Find and copy the lines in the records beneath this task that contain the word "objPath".

Top of RECORDS SUPPLIED

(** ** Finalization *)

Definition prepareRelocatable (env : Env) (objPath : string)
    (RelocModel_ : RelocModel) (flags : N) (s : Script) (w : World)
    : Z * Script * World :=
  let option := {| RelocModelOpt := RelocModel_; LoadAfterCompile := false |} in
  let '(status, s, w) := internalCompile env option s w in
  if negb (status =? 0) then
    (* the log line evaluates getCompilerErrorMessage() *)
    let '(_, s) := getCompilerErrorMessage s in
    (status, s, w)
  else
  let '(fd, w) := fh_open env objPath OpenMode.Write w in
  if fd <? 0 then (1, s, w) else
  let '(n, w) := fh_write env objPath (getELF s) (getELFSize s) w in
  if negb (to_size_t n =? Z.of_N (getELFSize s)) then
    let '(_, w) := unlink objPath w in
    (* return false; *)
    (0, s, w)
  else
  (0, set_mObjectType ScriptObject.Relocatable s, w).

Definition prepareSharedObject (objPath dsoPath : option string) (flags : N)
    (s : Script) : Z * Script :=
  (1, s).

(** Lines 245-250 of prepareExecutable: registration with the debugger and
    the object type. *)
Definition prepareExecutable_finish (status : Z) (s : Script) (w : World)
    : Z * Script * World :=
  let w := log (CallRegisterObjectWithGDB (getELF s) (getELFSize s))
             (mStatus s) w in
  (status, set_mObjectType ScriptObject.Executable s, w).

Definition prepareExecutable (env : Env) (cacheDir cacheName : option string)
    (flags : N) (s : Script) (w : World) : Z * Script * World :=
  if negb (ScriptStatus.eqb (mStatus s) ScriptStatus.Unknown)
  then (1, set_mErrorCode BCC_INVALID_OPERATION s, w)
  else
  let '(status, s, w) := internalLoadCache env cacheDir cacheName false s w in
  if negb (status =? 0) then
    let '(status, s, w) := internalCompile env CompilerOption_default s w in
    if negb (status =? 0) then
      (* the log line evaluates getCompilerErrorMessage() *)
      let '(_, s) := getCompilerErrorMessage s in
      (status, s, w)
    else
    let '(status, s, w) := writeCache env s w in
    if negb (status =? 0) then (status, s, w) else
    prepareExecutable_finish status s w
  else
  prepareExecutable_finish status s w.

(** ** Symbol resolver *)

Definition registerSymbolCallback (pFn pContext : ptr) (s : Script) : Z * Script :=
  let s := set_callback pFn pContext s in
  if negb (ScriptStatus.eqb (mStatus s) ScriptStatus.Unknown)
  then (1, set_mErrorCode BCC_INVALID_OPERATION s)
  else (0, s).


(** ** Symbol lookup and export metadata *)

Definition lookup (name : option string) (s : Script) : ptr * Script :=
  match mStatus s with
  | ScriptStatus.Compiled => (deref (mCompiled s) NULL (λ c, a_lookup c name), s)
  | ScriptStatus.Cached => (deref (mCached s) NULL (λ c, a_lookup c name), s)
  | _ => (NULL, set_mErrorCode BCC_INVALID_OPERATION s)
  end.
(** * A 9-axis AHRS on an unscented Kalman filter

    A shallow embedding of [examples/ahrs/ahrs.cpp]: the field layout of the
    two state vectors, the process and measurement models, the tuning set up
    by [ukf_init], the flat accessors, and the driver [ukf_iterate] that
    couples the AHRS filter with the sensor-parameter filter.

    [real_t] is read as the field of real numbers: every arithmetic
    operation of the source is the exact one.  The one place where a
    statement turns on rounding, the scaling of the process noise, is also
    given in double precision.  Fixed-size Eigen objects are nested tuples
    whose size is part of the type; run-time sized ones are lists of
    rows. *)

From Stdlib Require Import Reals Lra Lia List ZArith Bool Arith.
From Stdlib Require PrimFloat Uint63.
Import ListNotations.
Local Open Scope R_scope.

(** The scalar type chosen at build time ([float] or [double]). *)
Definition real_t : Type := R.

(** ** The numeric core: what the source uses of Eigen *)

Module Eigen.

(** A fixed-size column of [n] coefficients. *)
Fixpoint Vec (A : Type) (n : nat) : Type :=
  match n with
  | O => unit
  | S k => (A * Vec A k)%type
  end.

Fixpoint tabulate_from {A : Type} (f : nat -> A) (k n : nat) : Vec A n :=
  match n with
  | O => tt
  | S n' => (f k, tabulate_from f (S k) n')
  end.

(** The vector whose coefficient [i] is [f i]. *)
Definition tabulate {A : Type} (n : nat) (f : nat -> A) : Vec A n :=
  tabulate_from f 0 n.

Bottom of RECORDS SUPPLIED

▶ **RESPONSE TO THE EXERCISE**:
Definition prepareRelocatable (env : Env) (objPath : string)
  let '(fd, w) := fh_open env objPath OpenMode.Write w in
  let '(n, w) := fh_write env objPath (getELF s) (getELFSize s) w in
    let '(_, w) := unlink objPath w in
Definition prepareSharedObject (objPath dsoPath : option string) (flags : N)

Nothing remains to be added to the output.